Government health experts warn in a new report that the risks of consuming marijuana-infused edibles like weed brownies and other snacks mustn’t be understated following the suicide last year of a man whose death has been blamed on pot.
The U.S. Centers for Disease Control and Prevention said on Friday that there’s “a potential danger” that comes with consuming marijuana-infused edibles, evidenced by an incident last March in which a 19-year-old man jumped to his death from the fourth-floor balcony of a Denver hotel while high.
Levy Thamba ate an entire marijuana cookie that had been purchased from a licensed and legal pot shop in Colorado, despite the clerk having advised that it be split up and consumed in small portions.
Soon after he began to exhibit what witnesses described as erratic behavior, then, according to the Denver coroner’s report, “The decedent eventually reportedly jumped out of bed, went outside the hotel room and jumped over the balcony railing.”
Thamba’s death was officially attributed to “multiple injuries due to a fall from height,” but the coroner acknowledged at the time that marijuana intoxication was a contributing factor.
Now upon release of the CDC’s latest report more than a year later, the agency confirms that the case is the first reported death in Colorado that can be linked to marijuana consumption since it was approved for recreational use there starting in 2014.
“This case illustrates a potential danger associated with recreational edible marijuana use,” the CDC said, adding that food, drink and pills infused with THC — the high-inducing compound in marijuana — account for roughly 45 percent of licensed pot sales.
“It’s not new news to Coloradans,” Jessica Hancock-Allen, an epidemic intelligence officer with the CDC who worked on the report, told CBS News. “If you ingest a large quantity of edible marijuana in a short amount of time, you risk over-consumption, and in increased risk of mental health effects.”
An autopsy of Thamba taken more than 24 hours after his death had determined that his body contained 7.2 nanograms of active THC per milliliter of blood. In Colorado, individuals are considered too impaired to drive if their blood contains 5 nanograms per milliliter.
“This is not a lethal amount he ingested,” Dr. Robert Glatter, a New York City emergency physician, told HealthDay. “You could eat several of these cookies and be put into a euphoric state, and possibly have anxiety, but that, in and of itself, would not be lethal.”

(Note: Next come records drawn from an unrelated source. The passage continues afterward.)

(* ===== verification/ChainReach.v ===== *)
(** Runs of a node: the chain state created on an empty store, and every
    sequence of headers, blocks, rejected messages and flushes.  The invariant
    holds in every state of a run, whatever the store, and in particular for
    the flat-file store opened on an empty directory. *)

From stdpp Require Import base gmap list strings.
From Stdlib Require Import ZArith Lia.
From S2P Require Import Prelude Bitcoin Errors ChainParams Codec Merkle Sigops Extensions Udata.
From S2P Require Import SwiftSync Consensus ChainStore ChainQuery PartialChain ChainState.
From S2P Require Import FlatStore FlatFacts FlatRefine FlatOk ChainShape ChainFacts ChainReorg.
From S2P Require Import ChainAccept ChainTerm.

Section ChainReach.
Context `{HashLib, TxLib, HeaderLib, KernelLib, UtreexoLib}.
Context `{!Codec TxOut} `{!HeaderLibOk} `{!StumpOk}.
Context (fuel : nat).

Section Runs.
Context {S DbErr : Type} `{!ChainStore S DbErr} (rep : S -> StoreView -> Prop)
  (roots_room : S -> Prop) `{!ChainStoreOk S DbErr rep roots_room} `{!StoreTotal S DbErr}.

Abbreviation Inner := (ChainStateInner S) (only parsing).
Implicit Types (c : Inner) (v : StoreView).

(** The fuel is above the heights that are stored. *)
Definition fuel_ok c : Prop := forall h d n,
  get_disk_block_header c h = Ok d -> dh_height d = Some n -> n + 1 < Z.of_nat fuel.

(** The steps of a node.  A block comes with the header of its own hash; a
    failed write of the store ends the run. *)
Inductive step : Inner -> Inner -> Prop :=
  | step_header x c c' :
      block_hash x <> 0 -> accept_header fuel x c = (Ok tt, c') -> step c c'
  | step_header_rejected x e c c' :
      block_hash x <> 0 -> fuel_ok c -> accept_header fuel x c = (Err e, c') -> e <> Database ->
      step c c'
  | step_block b proof inputs dels n c c' :
      roots_room (chainstore c) ->
      (forall d, get_disk_block_header c (blk_hash b) = Ok d -> deref d = blk_header b) ->
      blk_hash b <> genesis_hash c -> connect_block b proof inputs dels c = (Ok n, c') -> step c c'
  | step_block_rejected b proof inputs dels e c c' :
      connect_block b proof inputs dels c = (Err e, c') -> storage_error e = false -> step c c'
  | step_flush c c' : flush c = (Ok tt, c') -> step c c'
  | step_ibd i c c' : update_ibd i c = (Ok tt, c') -> step c c'
  | step_subscribe k c c' : subscribe k c = (Ok tt, c') -> step c c'.

Inductive run : Inner -> Inner -> Prop :=
  | run_refl c : run c c
  | run_step c1 c2 c3 : run c1 c2 -> step c2 c3 -> run c1 c3.

(** The invariant reads four fields of the state. *)
Lemma chain_inv_proper c c' v :
  chainstore c' = chainstore c -> best_chain c' = best_chain c -> acc c' = acc c ->
  parameters c' = parameters c -> chain_inv rep c v -> chain_inv rep c' v.
Proof.
  intros Es Eb Ea Ep [Hr Hs [n [Hh Hp Hacc]]]. split; [by rewrite Es| |exists n; split].
  - unfold shape, genesis_hash in *. by rewrite Eb, Ep.
  - by rewrite Eb.
  - by rewrite Eb.
  - by rewrite Ea.
Qed.

Lemma step_inv c c' v : chain_inv rep c v -> step c c' -> exists v', chain_inv rep c' v'.
Proof.
  intros Hi Hst. destruct (ci_valid _ _ _ Hi) as [vi Hvt].
  destruct Hst as [x c c' Hz Hx|x e c c' Hz Hf Hx He|b proof inputs dels n c c' Hroom Hd Hg Hc
    |b proof inputs dels e c c' Hc He|c c' Hfl|i c c' Hu|k c c' Hu].
  - destruct (accept_header_cases rep roots_room fuel c v vi x c' Hi Hvt Hz Hx); [subst c'; by exists v|by exists v'..].
  - destruct (accept_header_harmless rep roots_room fuel c v vi x Hi Hvt Hz) with (o := @Err _ unit e) (c' := c')
      as [|[|[Hw|(e' & s' & _ & -> & Hr)]]]; try done.
    + intros h d n Hh. apply (Hf h d n). by apply (get_disk_ok rep roots_room _ _ _ _ Hi).
    + destruct Hw as [? ? [] ? _ Hf'|? ? ? [] ? _ Hf']; inversion Hf'; congruence.
    + exists v. by apply chain_inv_set_store.
  - destruct (connect_block_inv rep roots_room b proof inputs dels c v n c') as (v' & vi' & Hi' & _);
      try done; [|by exists v'].
    intros d Hd'. apply Hd. by apply (get_disk_ok rep roots_room _ _ _ _ Hi).
  - apply connect_block_err in Hc; [|done]. subst c'. by exists v.
  - destruct (flush_inv rep roots_room c v c' Hi Hfl) as (s' & -> & Hr). exists v.
    by apply chain_inv_set_store.
  - injection Hu as <-. exists v. by apply (chain_inv_proper c).
  - injection Hu as <-. exists v. by apply (chain_inv_proper c).
Qed.

Lemma run_inv c c' v : chain_inv rep c v -> run c c' -> exists v', chain_inv rep c' v'.
Proof.
  intros Hi Hr. induction Hr as [c|c1 c2 c3 Hr IH Hst]; [by exists v|].
  destruct (IH Hi) as [v' Hi']. by apply (step_inv c2 c3 v').
Qed.

(** * What the invariant says through the public queries *)

(** The best chain as a client reads it: every height up to the tip has a
    block, linked to the one below, from the genesis block to the tip, and the
    blocks up to the validation index are the validated ones. *)
Record readable c : Prop := {
  rd_slot : forall n, 0 <= n <= get_height c -> exists d,
    get_header_by_height c n = Ok d /\ get_block_hash c n = Ok (dh_hash d) /\
    get_block_height c (dh_hash d) = Ok (Some n) /\
    (0 < n -> get_block_hash c (n - 1) = Ok (prev_blockhash (deref d)));
  rd_tip : get_block_hash c (get_height c) = Ok (get_best_block c).2;
  rd_genesis : get_block_hash c 0 = Ok (genesis_hash c);
  rd_valid : exists vi, get_validation_index c = Ok vi /\ 0 <= vi <= get_height c /\
    forall n d, 0 <= n <= get_height c -> get_header_by_height c n = Ok d ->
      is_fully_valid d = true <-> n <= vi
}.

Lemma slot_read c v n d :
  rep (chainstore c) v -> v_slots v !! n = Some d ->
  get_header_by_height c n = Ok d /\ get_block_hash c n = Ok (dh_hash d).
Proof.
  intros Hr Hd. destruct (slot_rep _ _ n d Hr Hd) as [E1 E2].
  unfold get_header_by_height, get_block_hash, db. by rewrite E1, E2.
Qed.

Lemma chain_inv_readable c v : chain_inv rep c v -> readable c.
Proof.
  intros Hi. pose proof (ci_shape _ _ _ Hi) as Hs. pose proof (ci_rep _ _ _ Hi) as Hr. split.
  - intros n Hn. destruct (sh_slot _ _ _ _ _ Hs n Hn) as (d & Hd & Hh & _ & Hdn & Hp). exists d.
    destruct (slot_read _ _ _ _ Hr Hd) as [E1 E2]. split_and!; [exact E1|exact E2| |].
    + unfold get_block_height. rewrite (proj2 (get_disk_ok rep roots_room _ _ _ _ Hi) Hh). cbn.
      by rewrite Hdn.
    + intros Hn0. destruct (Hp Hn0) as (p & Hps & ->). by destruct (slot_read _ _ _ _ Hr Hps).
  - destruct (sh_tip _ _ _ _ _ Hs) as (d & Hd & Hh). destruct (slot_read _ _ _ _ Hr Hd) as [_ E].
    unfold get_height. rewrite E. cbn. by rewrite Hh.
  - destruct (sh_genesis _ _ _ _ _ Hs) as (d & Hd & <-). by destruct (slot_read _ _ _ _ Hr Hd).
  - destruct (ci_valid _ _ _ Hi) as [vi Hvt]. exists vi.
    destruct (validation_index_ok rep roots_room _ _ _ Hi Hvt) as [E Hvi]. split; [done|split; [done|]].
    intros n d Hn Hd. destruct (sh_slot _ _ _ _ _ Hs n Hn) as (e & He & _).
    destruct (slot_read _ _ _ _ Hr He) as [E' _]. assert (e = d) as -> by congruence.
    by apply (vt_prefix _ _ _ Hvt).
Qed.

(** * The initial state *)

Definition genesis_view (g : BlockHeader) : StoreView :=
  mkStoreView {[block_hash g := FullyValid g 0]} {[0 := FullyValid g 0]} ∅.

Lemma genesis_params net : genesis (chain_params_from net) = genesis_block net.
Proof. by destruct net. Qed.

Lemma initial_inv s net arg :
  let g := blk_header (genesis_block net) in
  block_hash g <> 0 -> rep s (genesis_view g) ->
  chain_inv rep (initial_inner stump_new s (mkBestChain (block_hash g) 0 (block_hash g) []) net arg)
    (genesis_view g).
Proof.
  intros g Hz Hr. split; [done| |exists 0; split].
  - unfold shape, genesis_hash. cbn. rewrite genesis_params. split.
    + intros h d [<- <-]%lookup_singleton_Some. done.
    + done.
    + intros n Hn. assert (n = 0) as -> by (cbn in Hn; lia). exists (FullyValid g 0). cbn.
      rewrite !lookup_singleton_eq. split_and!; done || lia.
    + eexists. cbn. by rewrite lookup_singleton_eq.
    + eexists. cbn. by rewrite lookup_singleton_eq.
    + intros h d n [<- <-]%lookup_singleton_Some _ [= <-]. cbn. by rewrite lookup_singleton_eq.
    + intros h d n [<- <-]%lookup_singleton_Some [= <-]. split_and!; done || lia.
    + intros h hd n. cbn. rewrite lookup_singleton_Some. by intros [_ ?].
  - exists g. cbn. by rewrite lookup_singleton_eq.
  - intros m d Hm. cbn. rewrite lookup_singleton_Some. by intros [<- <-].
  - by left.
Qed.

(** On any store that implements the interface, every state reached from the genesis
    state by headers, blocks, rejections, flushes, IBD updates and subscriptions has a
    readable best chain, linked from the genesis block to the tip and fully valid
    exactly up to the validation index. *)
Theorem run_keeps_chain_readable s net arg c
  (Hz : blk_hash (genesis_block net) <> 0)
  (Hr : rep s (genesis_view (blk_header (genesis_block net))))
  (Hrun : run (initial_inner stump_new s
    (mkBestChain (blk_hash (genesis_block net)) 0 (blk_hash (genesis_block net)) []) net arg) c) :
  readable c.
Proof.
  destruct (run_inv _ _ _ (initial_inv s net arg Hz Hr) Hrun) as [v Hi].
  by apply (chain_inv_readable c v).
Qed.
End Runs.

(** ** The flat-file store *)

Context `{FlatLib} (entries : Lru -> gmap BlockHash DiskBlockHeader) `{!LruOk entries}.

Lemma flat_run_inv (cfg : FlatChainStoreConfig) (n : Z) s0 net arg c0 c
  (Hcfg : block_index_size cfg = Some n) (Hn : 1 <= n <= 2 ^ 32)
  (Hz : blk_hash (genesis_block net) <> 0)
  (Hnew : flat_new cfg (mkDataDir None ∅ ∅ ∅ []) = Ok s0)
  (Hc0 : new_chain_state s0 net arg = Ok c0)
  (Hrun : run flat_room c0 c) :
  exists v, chain_inv (flat_rep entries) c v.
Proof.
  unfold new_chain_state in Hc0.
  destruct (save_header _ s0) as [[[]| | |] s1] eqn:Es; try done.
  destruct (update_block_index _ _ s1) as [[[]| | |] s2] eqn:Eu; try done. injection Hc0 as <-.
  pose proof (fresh_store_rep entries cfg _ n s0 s1 s2 Hcfg Hn Hnew Hz Es Eu) as Hr.
  exact (run_inv (flat_rep entries) flat_room _ _ _ (initial_inv (flat_rep entries) s2 net arg Hz Hr) Hrun).
Qed.

(** C1: A node started on an empty data directory (the flat-file store opened there,
    then ChainState::new) keeps a readable best chain in every state of a run. A run is
    any sequence of accepted headers, rejected headers, connected blocks (whose header
    is the stored one), rejected blocks, flushes, IBD updates and subscriptions in which
    no write of the store fails. Readable: every height up to the tip has a header whose
    hash and height agree in both directions and whose parent is the block one below,
    height 0 is the genesis block, the top is the recorded tip, and the fully valid
    blocks of the chain are exactly those up to the validation index. *)
Theorem flat_node_stays_readable (cfg : FlatChainStoreConfig) (n : Z) s0 net arg c0 c
  (Hcfg : block_index_size cfg = Some n) (Hn : 1 <= n <= 2 ^ 32)
  (Hz : blk_hash (genesis_block net) <> 0)
  (Hnew : flat_new cfg (mkDataDir None ∅ ∅ ∅ []) = Ok s0)
  (Hc0 : new_chain_state s0 net arg = Ok c0)
  (Hrun : run flat_room c0 c) :
  readable c.
Proof.
  destruct (flat_run_inv cfg n s0 net arg c0 c Hcfg Hn Hz Hnew Hc0 Hrun) as [v Hi].
  by apply (chain_inv_readable (flat_rep entries) flat_room c v).
Qed.
End ChainReach.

“He likely may have had a predisposition or some underlying mental illness we didn’t know about, that became unmasked when he ate the cookie,” he said. “That’s probably the issue here.”

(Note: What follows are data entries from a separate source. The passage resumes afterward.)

(** consume_block never panics, in particular the size does not underflow; it returns
    the ids of the block's transactions, removes exactly the stored transactions of the
    block and keeps the mempool invariant, so that the dependencies on removed parents
    are gone. *)
Theorem consume_block_correct {E} m b (Hinv : mempool_inv m) :
  exists m', consume_block (E := E) b m = (Ok (map compute_txid (txdata b)), m') /\ mempool_inv m' /\
    pool m' = foldl (fun p tx => delete (short_of m tx) p) (pool m) (txdata b).
Proof. by apply consume_txs_ok. Qed.

(** C34: get_block_template terminates without a panic when the recursion may be deeper
    than the number of stored transactions, whatever the order in which the hash map is
    visited. The template holds stored transactions without repetition, each after the
    stored transactions that are recorded as the ones it depends on, under a header with
    the given fields and the Merkle root of the transactions. It consists of
    transactions chosen while their weight stays within the limit and of what those
    need, so that without recorded dependencies its weight is within the limit; when all
    transactions fit in the weight, all of them are in it. *)
Theorem block_template_correct {E} fuel m values version prev_hash time bits max
  (Hinv : mempool_inv m) (Hvisit : visit m values) (Hfuel : (size (transactions m) < fuel)%nat)
  (Hmax : 0 <= max) (Hw : forall t, t ∈ values -> max + weight (transaction t) <= u64_max) :
  exists b, get_block_template (E := E) fuel m values version prev_hash time bits max = Ok b /\
    blk_header b = mkBlockHeader version prev_hash
      (default all_zeros (compute_merkle_root (txdata b))) time bits 0 /\
    good_template m (txdata b) /\
    (sum_Z (fun t => weight (transaction t)) values <= max ->
     txdata b ≡ₚ map transaction values) /\
    (exists chosen, sublist chosen values /\ sum_Z (fun t => weight (transaction t)) chosen <= max /\
       forall tx, tx ∈ txdata b -> exists t, t ∈ chosen /\ needs m (short_of m (transaction t)) (short_of m tx)) /\
    ((forall t, t ∈ values -> depends t = []) -> sum_Z weight (txdata b) <= max).
Proof.
  destruct (mi_deps _ Hinv) as [rank Hd].
  destruct (template_loop_ok (E := E) m rank Hinv Hd fuel max Hfuel values 0 [])
    as (l & El & Hg & _ & Hall & ch & Hc & Hcw & Hcl); [apply nil_template| |lia|done|].
  { intros t Ht. by apply (visit_elem m values). }
  assert (Hcl' : forall tx, tx ∈ l -> exists t, t ∈ ch /\ needs m (short_of m (transaction t)) (short_of m tx)).
  { intros tx Hx. destruct (Hcl tx Hx) as [?%not_elem_of_nil|?]; done. }
  unfold get_block_template. rewrite El. eexists. split; [done|]. cbn. split_and!; try done.
  - intros Hs. apply (whole_template m values); [done..|]. apply Hall. lia.
  - by exists ch.
  - intros Hno. by apply (light_template m values ch).
Qed.

(** The weight of the parents that a transaction pulls into the template is not counted:
    a child whose weight fits, visited before its parent, gives a template above the
    maximum weight. *)
Theorem template_ignores_parent_weight {E} fuel m tp tc version prev_hash time bits max
  (Hp : transactions m !! short_of m (transaction tp) = Some tp) (Hpd : depends tp = [])
  (Hc : transactions m !! short_of m (transaction tc) = Some tc)
  (Hcd : depends tc = [short_of m (transaction tp)])
  (Hfit : weight (transaction tc) <= max) (Hover : max < weight (transaction tp) + weight (transaction tc))
  (Hmax : weight (transaction tp) + weight (transaction tc) <= u64_max) :
  exists b, get_block_template (E := E) (3 + fuel) m [tc; tp] version prev_hash time bits max = Ok b /\
    txdata b = [transaction tp; transaction tc] /\ max < sum_Z weight (txdata b).
Proof.
  pose proof (weight_nonneg (transaction tp)) as Hwp.
  assert (E1 : u64_add (E := E) 0 (weight (transaction tc)) = Ok (weight (transaction tc)))
    by (unfold u64_add; by rewrite (proj2 (Z.leb_le _ _)) by lia).
  assert (E2 : u64_add (E := E) (weight (transaction tc)) (weight (transaction tp)) =
    Ok (weight (transaction tc) + weight (transaction tp)))
    by (unfold u64_add; by rewrite (proj2 (Z.leb_le _ _)) by lia).
  assert (Eadd : add_transaction_to_block (E := E) (3 + fuel) m [] (short_of m (transaction tc)) =
    Ok [transaction tp; transaction tc])
    by (cbn [add_transaction_to_block Nat.add]; rewrite Hc; cbn; rewrite Hcd; cbn; rewrite Hp; cbn;
        by rewrite Hpd).
  unfold get_block_template. cbn [template_loop]. rewrite E1. cbn [mbind outcome_bind].
  rewrite (proj2 (Z.ltb_ge _ _)) by lia. rewrite bool_decide_eq_false_2 by (by apply not_elem_of_nil).
  rewrite Eadd. cbn [mbind outcome_bind]. rewrite E2. cbn [mbind outcome_bind].
  rewrite (proj2 (Z.ltb_lt _ _)) by lia. eexists. split; [done|]. cbn. split; [done|lia].
Qed.

(** Two transactions that spend the same confirmed output are both accepted: conflicts
    are looked up among the children of stored parents only, so a transaction whose
    parents are not in the mempool never conflicts. *)
Theorem confirmed_conflict_accepted m now tx tx2 k2 o m' r
  (Hinv : mempool_inv m) (Hroom : mempool_size m + total_size tx <= u64_max)
  (Hfits : mempool_size m + total_size tx <= max_mempool_size m)
  (Hcf : check_transaction_context_free tx = Ok r)
  (Hnew : pool m !! short_of m tx = None)
  (Hother : pool m !! k2 = Some tx2)
  (Ho : o ∈ prevouts (tx_input tx)) (Ho2 : o ∈ prevouts (tx_input tx2))
  (Hpar : forall o, o ∈ prevouts (tx_input tx) -> pool m !! short m (op_txid o) = None)
  (Ha : (accept_to_mempool now tx m).2 = m') :
  (accept_to_mempool now tx m).1 = Ok tt /\
  pool m' !! short_of m tx = Some tx /\ pool m' !! k2 = Some tx2 /\ short_of m tx <> k2.
Proof.
  destruct (accept_to_mempool now tx m) as [res m1] eqn:E. cbn in Ha. subst m1.
  apply accept_to_mempool_result in E; [|done..].
  assert (Hns : forall o, o ∈ prevouts (tx_input tx) -> is_already_spent m o = false).
  { intros o' Ho'. unfold is_already_spent. by rewrite (proj1 (pool_None _ _) (Hpar o' Ho')). }
  assert (Hk : short_of m tx <> k2) by congruence.
  destruct res as [[]|e| |]; cbn in E; try done.
  - destruct E as [_ [[_ [? Hs]]|(_ & Hp & _)]]; [congruence|]. rewrite Hp.
    by rewrite lookup_insert_eq, lookup_insert_ne.
  - destruct E as (_ & _ & He). destruct e; [lia| |done|congruence].
    destruct He as (o' & Ho' & Hs). rewrite Hns in Hs; done.
Qed.
End MempoolFacts.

The CDC’s warning is included in the latest Morbidity and Mortality Weekly Report, published Friday.
Earlier this year an Oklahoma man fatally shot himself this past March while vacationing in Colorado after having consumed several pieces of legally purchased pot candy. In that case, the mother of the man, Luke Goodman, said she thought her son’s death was “completely a reaction to the drugs.”